[[ Recorded information, beginning ]]

(** Pruning leaves the keys of [keep] and no other. *)
Lemma spec_prune bs recs s0 :
  spec (prune_staged t (map SB_NodeID bs) recs)
    (fun s => holds bs s0 s /\ forall k, is_Some (kv_get t collStaged k s) -> k ∈ map SB_NodeID bs \/ k ∈ recs.*1)
    (fun _ s => holds bs s0 s /\ forall k, is_Some (kv_get t collStaged k s) -> k ∈ map SB_NodeID bs)
    (fun _ => withdrawn s0) (withdrawn s0).
Proof.
  induction recs as [|[k v] recs IH]; cbn [prune_staged fst].
  - apply spec_ret. intros s [Hh Hk]. split; [done|]. intros k [?|Hin]%Hk; [done|]. by apply elem_of_nil in Hin.
  - destruct (bool_decide _) eqn:Ek.
    + apply bool_decide_eq_true in Ek. eapply spec_weaken; [exact IH| |done|done|done].
      intros s [Hh Hk]. split; [done|]. intros k' [?|[->|?]%elem_of_cons]%Hk; auto.
    + apply bool_decide_eq_false in Ek.
      assert (forall s, holds bs s0 s -> holds bs s0 (kv_del t collStaged k s)) as Hdel.
      { intros s (Hs & Hn & Hb). split_and!.
        - apply staging_only_del; [apply staging_keys|done].
        - rewrite get_del. by destruct (decide _) as [(_ & ? & _)|].
        - intros b Hin. rewrite get_del. destruct (decide _) as [(_ & _ & <-)|]; [|auto]. destruct Ek. by apply list_elem_of_fmap_2. }
      eapply spec_bind with (R := fun r s => holds bs s0 s /\
        (r = Ok tt -> forall k, is_Some (kv_get t collStaged k s) -> k ∈ map SB_NodeID bs \/ k ∈ recs.*1)).
      * apply spec_attempt, spec_write.
        -- intros s [Hh Hk]. split; [auto|]. intros _ k'. rewrite get_del. destruct (decide _) as [|Hne]; [by intros [? ?]|].
           intros [?|[->|?]%elem_of_cons]%Hk; auto. by destruct Hne.
        -- intros msg s [Hh Hk]. split; (split; [auto|done]).
        -- intros s [Hh Hk]. split; eauto using holds_withdrawn.
      * intros [[]|e]; [|apply spec_fail; intros s [Hh _]; by eapply holds_withdrawn].
        eapply spec_bind; [eapply spec_weaken; [exact IH| |intros a s Ha; exact Ha|done|done]|].
        -- intros s [Hh Hk]. auto.
        -- intros purged. by apply spec_ret.
Qed.

(** The staged records are exactly [bs]. *)
Definition exactly (bs : list SignedBundle) (s0 s : S) : Prop :=
  holds bs s0 s /\ forall k, is_Some (kv_get t collStaged k s) -> k ∈ map SB_NodeID bs.

Definition manifest_record (tl : option StoredTrustList) : option value := VTrustList <$> tl.

Lemma exactly_put c k v bs s0 s :
  staging_key t t c -> c <> collStagedSeal -> c <> collStaged -> exactly bs s0 s -> exactly bs s0 (kv_put t c k v s).
Proof.
  intros Hst H1 H2 [Hh Hk]. assert (forall k', kv_get t collStaged k' (kv_put t c k v s) = kv_get t collStaged k' s) as Hs.
  { intros k'. rewrite get_put. by destruct (decide _) as [(_ & ? & _)|]. }
  split; [|intros k'; rewrite Hs; auto]. eapply holds_frame; [done|by apply staging_only_put, Hh|..|done].
  rewrite get_put. by destruct (decide _) as [(_ & ? & _)|].
Qed.

Lemma exactly_del c k bs s0 s :
  staging_key t t c -> c <> collStagedSeal -> c <> collStaged -> exactly bs s0 s -> exactly bs s0 (kv_del t c k s).
Proof.
  intros Hst H1 H2 [Hh Hk]. assert (forall k', kv_get t collStaged k' (kv_del t c k s) = kv_get t collStaged k' s) as Hs.
  { intros k'. rewrite get_del. by destruct (decide _) as [(_ & ? & _)|]. }
  split; [|intros k'; rewrite Hs; auto]. eapply holds_frame; [done|by apply staging_only_del, Hh|..|done].
  rewrite get_del. by destruct (decide _) as [(_ & ? & _)|].
Qed.

Lemma exactly_withdrawn bs s0 s : exactly bs s0 s -> withdrawn s0 s.
Proof. intros [Hh _]. by eapply holds_withdrawn. Qed.
#[local] Hint Resolve exactly_withdrawn : core.

Lemma spec_manifest bs empty tl s0 :
  spec (replace_manifest t empty tl) (exactly bs s0)
    (fun _ s => exactly bs s0 s /\ kv_get t collStagedTL "" s = manifest_record tl) (fun _ => withdrawn s0) (withdrawn s0).
Proof.
  destruct staging_keys as (_ & _ & Htl & Hhist). unfold replace_manifest. destruct tl as [sl|].
  - assert (forall s, exactly bs s0 s -> exactly bs s0 (kv_put t collStagedTL "" (VTrustList sl) s)) as H1 by (intros; by apply exactly_put).
    assert (forall s, exactly bs s0 s -> exactly bs s0 (kv_put t collStagedTLHist "" (VTrustList sl) s)) as H2 by (intros; by apply exactly_put).
    eapply spec_bind with (R := fun _ s => exactly bs s0 s /\ kv_get t collStagedTL "" s = manifest_record (Some sl)).
    + apply spec_wrap, spec_write; [|intros; split; eauto..].
      intros s Hs. split; [auto|]. cbn [to_json StoredTrustList_json]. rewrite get_put. destruct (decide _) as [|Hn]; [done|by destruct Hn].
    + intros u. apply spec_wrap, spec_write; [|intros msg s [? _]; split; eauto|intros s [? _]; split; eauto].
      intros s [Hs Hm]. split; [auto|]. rewrite get_put. by destruct (decide _) as [(_ & ? & _)|].
  - eapply spec_bind with (R := fun _ => exactly bs s0).
    + destruct empty; [|by apply spec_ret]. eapply spec_bind with (R := fun _ => exactly bs s0).
      * apply spec_readonly; eauto with readonly.
      * intros [p|]; [|by apply spec_ret].
        assert (forall s, exactly bs s0 s -> exactly bs s0 (kv_put t collStagedTLHist "" (VTrustList p) s)) by (intros; by apply exactly_put).
        apply spec_write; [auto|intros; split; eauto..].
    + intros u. assert (forall s, exactly bs s0 s -> exactly bs s0 (kv_del t collStagedTL "" s)) by (intros; by apply exactly_del).
      apply spec_write; [|intros; split; eauto..]. intros s Hs. split; [auto|].
      rewrite get_del. destruct (decide _) as [|Hn]; [done|by destruct Hn].
Qed.

Lemma withdrawn_seal g sl s0 s : withdrawn s0 s -> withdrawn s0 (kv_put t collStagedSeal "" (VSeal (historical_seal g sl)) s).
Proof.
  intros [Hs _]. split; [apply staging_only_put; [apply staging_keys|done]|]. right. exists g, sl.
  rewrite get_put. destruct (decide _) as [|Hn]; [done|by destruct Hn].
Qed.

Lemma withdrawn_put c k v s0 s : staging_key t t c -> c <> collStagedSeal -> withdrawn s0 s -> withdrawn s0 (kv_put t c k v s).
Proof.
  intros Hst Hc [Hs Hd]. split; [by apply staging_only_put|]. rewrite get_put. by destruct (decide _) as [(_ & ? & _)|].
Qed.

Lemma spec_restore_history cur s0 : spec (restore_history t cur) (withdrawn s0) (fun _ => withdrawn s0) (fun _ => withdrawn s0) (withdrawn s0).
Proof.
  unfold restore_history. eapply spec_bind with (R := fun _ => withdrawn s0); [apply spec_readonly; eauto with readonly|].
  intros [h|]; [|by apply spec_ret]. eapply spec_bind with (R := fun _ => withdrawn s0).
  - assert (forall s, withdrawn s0 s -> withdrawn s0 (kv_put t collStagedTL "" (VTrustList h) s))
      by (intros; apply withdrawn_put; [apply staging_keys|done|done]).
    apply spec_write; auto.
  - intros u. pose proof (withdrawn_seal (if cur <=? 0 then 1 else cur) h s0). apply spec_write; auto.
Qed.

(** ** Sealing *)

Lemma exactly_list bs s0 s :
  StronglySorted (key_le SB_NodeID) bs -> NoDup (map SB_NodeID bs) -> exactly bs s0 s ->
  kv_list t collStaged s = map (fun b => (SB_NodeID b, VBundle b)) bs.
Proof.
  intros Hsort Hnd [(_ & _ & Hb) Hk]. apply kv_list_unique.
  - clear - Hsort. induction Hsort as [|b l _ IH Hb]; cbn; constructor; [done|by apply Forall_map].
  - by rewrite map_map.
  - intros k v. rewrite list_elem_of_fmap. split.
    + intros (b & [= -> ->] & Hin). auto.
    + intros Hv. assert (k ∈ map SB_NodeID bs) as (b & -> & Hin)%list_elem_of_fmap by eauto. exists b. split; [|done]. rewrite Hb in Hv by done. congruence.
Qed.

Context (gen : Z) (bs : list SignedBundle) (tl : option StoredTrustList).

(** The new candidate is in force. *)
Definition installed (s0 s : S) : Prop :=
  staging_only s0 s /\ candidate t s = Ok (bs, map SB_NodeID bs, tl).

Definition ready (s0 s : S) : Prop := exactly bs s0 s /\ kv_get t collStagedTL "" s = manifest_record tl.

Lemma manifest_view_candidate ids : manifest_view (candidate_seal gen ids tl) (manifest_record tl) = Ok tl.
Proof. destruct tl as [sl|]; [|done]. unfold manifest_view. cbn -[trustListSHA256]. by rewrite Z.eqb_refl, String.eqb_refl. Qed.

Lemma ready_installed s0 s :
  canonical gen bs -> bs <> [] -> 0 < gen -> gen = next_generation t s0 -> ready s0 s ->
  let s' := kv_put t collStagedSeal "" (VSeal (candidate_seal gen (map SB_NodeID bs) tl)) s in
  installed s0 s' /\ answer (loadSealLocked t) s' = Ok (candidate_seal gen (map SB_NodeID bs) tl).
Proof.
  intros Hcan Hne Hpos Hgen [Hex Htl] s'.
  assert (staging_only s0 s') as Hso by (apply staging_only_put; [apply staging_keys|apply Hex]).
  assert (kv_get t collStagedSeal "" s' = Some (VSeal (candidate_seal gen (map SB_NodeID bs) tl))) as Hseal.
  { unfold s'. rewrite get_put. destruct (decide _) as [|Hn]; [done|by destruct Hn]. }
  assert (answer (loadSealLocked t) s' = Ok (candidate_seal gen (map SB_NodeID bs) tl)) as Hload.
  { rewrite answer_loadSeal, Hseal. by apply seal_view_candidate. }
  split; [|done]. split; [done|]. unfold candidate. rewrite (staging_only_next _ _ Hso), <- Hgen, answer_sealed_candidate. unfold candidate_view.
  rewrite Hseal, seal_view_candidate by done.
  replace (Seal_Generation _) with gen by (by destruct tl). rewrite Z.eqb_refl. cbn [negb].
  replace (Seal_Historical _) with false by (by destruct tl). rewrite candidate_seal_ids.
  destruct (Nat.eqb_spec (length (map SB_NodeID bs)) 0) as [Hl|_]; [rewrite length_map in Hl; by destruct bs|]. cbn [orb].
  rewrite (kv_list_ext t collStaged t collStaged s' s).
  - rewrite (exactly_list bs s0 s), collect_staged_map by (done || apply Hcan). rewrite sameStringSet_refl. cbn [negb].
    replace (kv_get t collStagedTL "" s') with (manifest_record tl); [by rewrite manifest_view_candidate|].
    unfold s'. rewrite get_put. by destruct (decide _) as [(_ & ? & _)|].
  - intros k. unfold s'. rewrite get_put. by destruct (decide _) as [(_ & ? & _)|].
Qed.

[[ Recorded information, end ]]

**Problem to solve:**
Every line that holds the word "Hseal" should be copied from the records above.

**Solution below:**
  assert (kv_get t collStagedSeal "" s' = Some (VSeal (candidate_seal gen (map SB_NodeID bs) tl))) as Hseal.
  { rewrite answer_loadSeal, Hseal. by apply seal_view_candidate. }
  rewrite Hseal, seal_view_candidate by done.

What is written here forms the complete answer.